(** X4: the server-issue flag is raised by [connect_error], by
    [reconnect_exhausted] and by a disconnect for a transport error or a
    ping timeout, and by nothing else. *)
Theorem server_issue_raised_by (e : Event) (s : AppState) :
  serverIssueDetected s = false ->
  serverIssueDetected (step e s) = true ->
  e = connect_error \/ e = reconnect_exhausted
  \/ e = channel_closed "transport error"
  \/ e = channel_closed "ping timeout".
Proof.
  destruct s as [c m a i]. simpl. intros ->.
  destruct e as [|reason| | | |valid|socket|ok|]; simpl; auto;
    try discriminate.
  - unfold on_disconnect; simpl.
    destruct (String.eqb reason "io client disconnect"); [discriminate|].
    destruct (String.eqb reason "transport error") eqn:E1.
    { apply String.eqb_eq in E1; subst; auto. }
    destruct (String.eqb reason "ping timeout") eqn:E2.
    { apply String.eqb_eq in E2; subst; auto. }
    discriminate.
  - destruct valid; discriminate.
  - destruct socket as [[]|]; discriminate.
  - destruct ok; discriminate.
Qed.

Lemma server_issue_raised_by_witness :
  serverIssueDetected mountedApp = false
  /\ serverIssueDetected (step (channel_closed "ping timeout") mountedApp)
     = true.
Proof.
  split; [reflexivity|].
  destruct (server_issue_raised_by (channel_closed "ping timeout") mountedApp
              eq_refl eq_refl) as [H|[H|[H|H]]];
    try discriminate H; reflexivity.
Defined.

(** X5: a shown modal is taken down only by [channel_opened], by a valid
    snapshot and by a successful refresh, each of which marks the client
    connected. *)
Theorem modal_hidden_by (e : Event) (s : AppState) :
  showConnectionModal s = true ->
  showConnectionModal (step e s) = false ->
  (e = channel_opened \/ e = data_received true \/ e = refresh_settled true)
  /\ isConnected (step e s) = true.
Proof.
  destruct s as [c m a i]. simpl. intros ->.
  destruct e as [|reason| | | |valid|socket|ok|]; simpl; auto;
    try discriminate.
  - unfold on_disconnect; simpl.
    destruct (String.eqb reason "io client disconnect"); [discriminate|].
    destruct (String.eqb reason "transport error"
              || String.eqb reason "ping timeout"); discriminate.
  - destruct valid; [auto|discriminate].
  - destruct socket as [[]|]; discriminate.
  - destruct ok; [auto|discriminate].
Qed.

Lemma modal_hidden_by_witness :
  showConnectionModal mountedApp = true
  /\ isConnected (step (data_received true) mountedApp) = true.
Proof.
  split; [reflexivity|].
  exact (proj2 (modal_hidden_by (data_received true) mountedApp
                  eq_refl eq_refl)).
Defined.

(** X6: once the automatic attempts are exhausted, a client that is not
    marked connected, whatever happened before, is shown the
    ServerIssueFailed message together with the Retry button. *)
Theorem exhausted_offers_retry (es : list Event) :
  isConnected (run es initialApp) = false ->
  ConnectionStatus (step reconnect_exhausted (run es initialApp)) =
    Some {| modal_message := state_message ServerIssueFailed;
            loader := true; retry_button := true |}.
Proof.
  intros Hc.
  assert (modal_covers (run es initialApp)) as H
    by (apply modal_covers_run; intros _; reflexivity).
  specialize (H Hc).
  destruct (run es initialApp) as [c m a i]. simpl in *. subst. reflexivity.
Qed.

Lemma exhausted_offers_retry_witness :
  connection_state
    (step reconnect_exhausted
          (run [mounted; channel_opened; channel_closed "transport close"]
               initialApp))
  = Some ServerIssueFailed.
Proof.
  pose proof (exhausted_offers_retry
                [mounted; channel_opened; channel_closed "transport close"]
                eq_refl) as H.
  unfold connection_state, ConnectionStatus in *. simpl in *.
  inversion H as [H1]. reflexivity.
Defined.

(** X7: a server-issue flag that survives a valid snapshot makes a later
    failed refresh display the ServerIssueFailed message, although no
    reconnection has failed since. *)
Theorem stale_flag_after_refresh (s : AppState) :
  serverIssueDetected s = true ->
  ConnectionStatus (run [data_received true; refresh_settled false] s) =
    Some {| modal_message := state_message ServerIssueFailed;
            loader := true; retry_button := true |}.
Proof. destruct s as [c m a i]. simpl. intros ->. reflexivity. Qed.

Lemma stale_flag_after_refresh_witness :
  connection_state
    (run [connect_error; data_received true; refresh_settled false] mountedApp)
  = Some ServerIssueFailed.
Proof.
  pose proof (stale_flag_after_refresh (step connect_error mountedApp) eq_refl)
    as H.
  unfold connection_state, ConnectionStatus in *. simpl in *.
  inversion H as [H1]. reflexivity.
Defined.

(** * Further properties of the reconciler *)

Section SignalFacts.

Lemma lt_num_l (a : JS.number) (v : JS.value) :
  JS.lt (JS.num a) v = JS.nltb a (JS.ToNumber v).
Proof. destruct v; reflexivity. Qed.

Lemma lt_num_r (v : JS.value) (a : JS.number) :
  JS.lt v (JS.num a) = JS.nltb (JS.ToNumber v) a.
Proof. destruct v; reflexivity. Qed.

Lemma nltb_nan_l (a : JS.number) : JS.nltb JS.NaN a = false.
Proof. reflexivity. Qed.

Lemma nltb_nan_r (a : JS.number) : JS.nltb a JS.NaN = false.
Proof. destruct a; reflexivity. Qed.

Lemma is_nan_eq (a : JS.number) : JS.is_nan a = true -> a = JS.NaN.
Proof. destruct a; simpl; intros H; [discriminate ..|reflexivity|discriminate]. Qed.

Lemma nsub_nan_r (a : JS.number) : JS.nsub a JS.NaN = JS.NaN.
Proof. destruct a; reflexivity. Qed.

Lemma ndiv_nan_r (a : JS.number) : JS.ndiv a JS.NaN = JS.NaN.
Proof. destruct a; reflexivity. Qed.

Lemma change_percent_of_eq (ltp close : JS.value) :
  change_percent_of ltp close =
  JS.nmul (JS.ndiv (JS.nsub (JS.ToNumber ltp) (JS.ToNumber close))
                   (JS.ToNumber close))
          (JS.of_Z 100).
Proof. reflexivity. Qed.

Lemma volatility_of_eq (high low close : JS.value) :
  volatility_of high low close =
  JS.nmul (JS.ndiv (JS.nsub (JS.ToNumber high) (JS.ToNumber low))
                   (JS.ToNumber close))
          (JS.of_Z 100).
Proof. reflexivity. Qed.

End SignalFacts.

(** X13: a quote whose [ltp], [close], [high] or [low] does not convert to
    a number (it is missing, a non-numeric string, or NaN) gets the signal
    HOLD, never BUY or SELL. *)
Theorem not_a_number_holds (ltp close high low : JS.value) :
  JS.is_nan (JS.ToNumber ltp) || JS.is_nan (JS.ToNumber close)
  || JS.is_nan (JS.ToNumber high) || JS.is_nan (JS.ToNumber low) = true ->
  trading_signal_of ltp close high low = HOLD.
Proof.
  intros H. rewrite trading_signal_of_cases. cbv zeta.
  rewrite !lt_num_r. unfold JS.gt. rewrite !lt_num_l. simpl JS.ToNumber.
  rewrite change_percent_of_eq, volatility_of_eq.
  apply orb_true_iff in H as [H|H]; [apply orb_true_iff in H as [H|H]|].
  - assert (JS.nsub (JS.ToNumber ltp) (JS.ToNumber close) = JS.NaN) as ->.
    { apply orb_true_iff in H as [H|H]; apply is_nan_eq in H; rewrite H;
        [reflexivity|apply nsub_nan_r]. }
    change (JS.nmul (JS.ndiv JS.NaN (JS.ToNumber close)) (JS.of_Z 100))
      with JS.NaN.
    rewrite nltb_nan_l, nltb_nan_r, !andb_false_r. reflexivity.
  - assert (JS.nsub (JS.ToNumber high) (JS.ToNumber low) = JS.NaN) as ->.
    { apply is_nan_eq in H; rewrite H. reflexivity. }
    change (JS.nmul (JS.ndiv JS.NaN (JS.ToNumber close)) (JS.of_Z 100))
      with JS.NaN.
    rewrite nltb_nan_l, !andb_false_r. reflexivity.
  - assert (JS.nsub (JS.ToNumber high) (JS.ToNumber low) = JS.NaN) as ->.
    { apply is_nan_eq in H; rewrite H. apply nsub_nan_r. }
    change (JS.nmul (JS.ndiv JS.NaN (JS.ToNumber close)) (JS.of_Z 100))
      with JS.NaN.
    rewrite nltb_nan_l, !andb_false_r. reflexivity.
Qed.

Lemma not_a_number_holds_witness :
  trading_signal_of (JS.str "abc") (JS.literal "100")
                    (JS.literal "102") (JS.literal "99") = HOLD.
Proof. apply not_a_number_holds. vm_compute. reflexivity. Defined.

(** X14: the divisions by [close] are unguarded.  For a quote whose close
    is the number 0 (of either sign), change_percent and volatility are
    NaN or an infinity, never a finite number; the signal is HOLD as soon
    as [high - low] is not negative, and always when close is -0. *)
Theorem zero_close (ltp high low : JS.value) (s : bool) :
  let close := JS.num (S754_zero s) in
  not_finite (change_percent_of ltp close) = true
  /\ not_finite (volatility_of high low close) = true
  /\ (JS.lt (JS.num (JS.sub high low)) (JS.num JS.pos_zero) = false ->
      trading_signal_of ltp close high low = HOLD)
  /\ (s = true -> trading_signal_of ltp close high low = HOLD).
Proof.
  cbv zeta. rewrite trading_signal_of_cases. cbv zeta.
  rewrite !lt_num_r. unfold JS.gt. rewrite !lt_num_l.
  rewrite change_percent_of_eq, volatility_of_eq.
  unfold JS.sub. simpl JS.ToNumber.
  generalize (JS.ToNumber ltp) as x.
  generalize (JS.nsub (JS.ToNumber high) (JS.ToNumber low)) as d.
  intros d x.
  change (binary_round JS.prec JS.emax false 100 0)
    with (S754_finite false 7036874417766400 (-46)).
  split; [destruct x as [[]|[]| |[] m e], s; reflexivity|].
  split; [destruct d as [[]|[]| |[] m e], s; reflexivity|].
  split.
  - destruct d as [[]|[]| |[] md ed]; try (intros H; cbv in H; discriminate H);
      intros _; destruct x as [[]|[]| |[] m e], s; reflexivity.
  - intros ->.
    destruct d as [[]|[]| |[] md ed], x as [[]|[]| |[] m e]; reflexivity.
Qed.

Lemma zero_close_witness :
  trading_signal_of (JS.literal "5") (JS.literal "0")
                    (JS.literal "7") (JS.literal "3") = HOLD
  /\ trading_signal_of (JS.literal "5") (JS.literal "-0")
                       (JS.literal "3") (JS.literal "7") = HOLD.
Proof.
  split.
  - destruct (zero_close (JS.literal "5") (JS.literal "7") (JS.literal "3")
                false) as (_ & _ & H & _).
    apply H. vm_compute. reflexivity.
  - destruct (zero_close (JS.literal "5") (JS.literal "3") (JS.literal "7")
                true) as (_ & _ & _ & H).
    apply H. reflexivity.
Defined.

(** With close +0 and [high < low] the unguarded division does give a
    signal. *)
Example zero_close_inverted_range :
  trading_signal_of (JS.literal "5") (JS.literal "0")
                    (JS.literal "3") (JS.literal "7") = BUY.
Proof. vm_compute. reflexivity. Qed.

Section FeedFacts.

Implicit Types (st : TableState) (md : gmap string Item.t).
Implicit Types (inputs : list ((string -> string) * option (gmap string Item.t))).

Lemma feed_cons (clock : string -> string) (m : option (gmap string Item.t))
    inputs st :
  feed ((clock, m) :: inputs) st = feed inputs (reconcile clock st m).
Proof. reflexivity. Qed.

Lemma feed_keys inputs st (acc : option (gmap string Item.t)) :
  dataWithDefaults st = prevDataRef st ->
  dom (dataWithDefaults st) = from_option dom ∅ acc ->
  dataWithDefaults (feed inputs st) = prevDataRef (feed inputs st)
  /\ dom (dataWithDefaults (feed inputs st)) =
     from_option dom ∅ (last_effective inputs acc).
Proof.
  revert st acc.
  induction inputs as [|[clock [md|]] inputs IH]; intros st acc Heq Hdom.
  - auto.
  - rewrite feed_cons. simpl last_effective. unfold reconcile.
    destruct (decide (md = ∅)); [apply IH; assumption|].
    apply IH; simpl; [reflexivity|apply processedData_dom].
  - rewrite feed_cons. apply IH; assumption.
Qed.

Task:
What is needed is every line from the start of the entries through the line containing "serverIssueDetected s = false ->", returned word for word and nothing else.

Exercise result:
(** X4: the server-issue flag is raised by [connect_error], by
    [reconnect_exhausted] and by a disconnect for a transport error or a
    ping timeout, and by nothing else. *)
Theorem server_issue_raised_by (e : Event) (s : AppState) :
  serverIssueDetected s = false ->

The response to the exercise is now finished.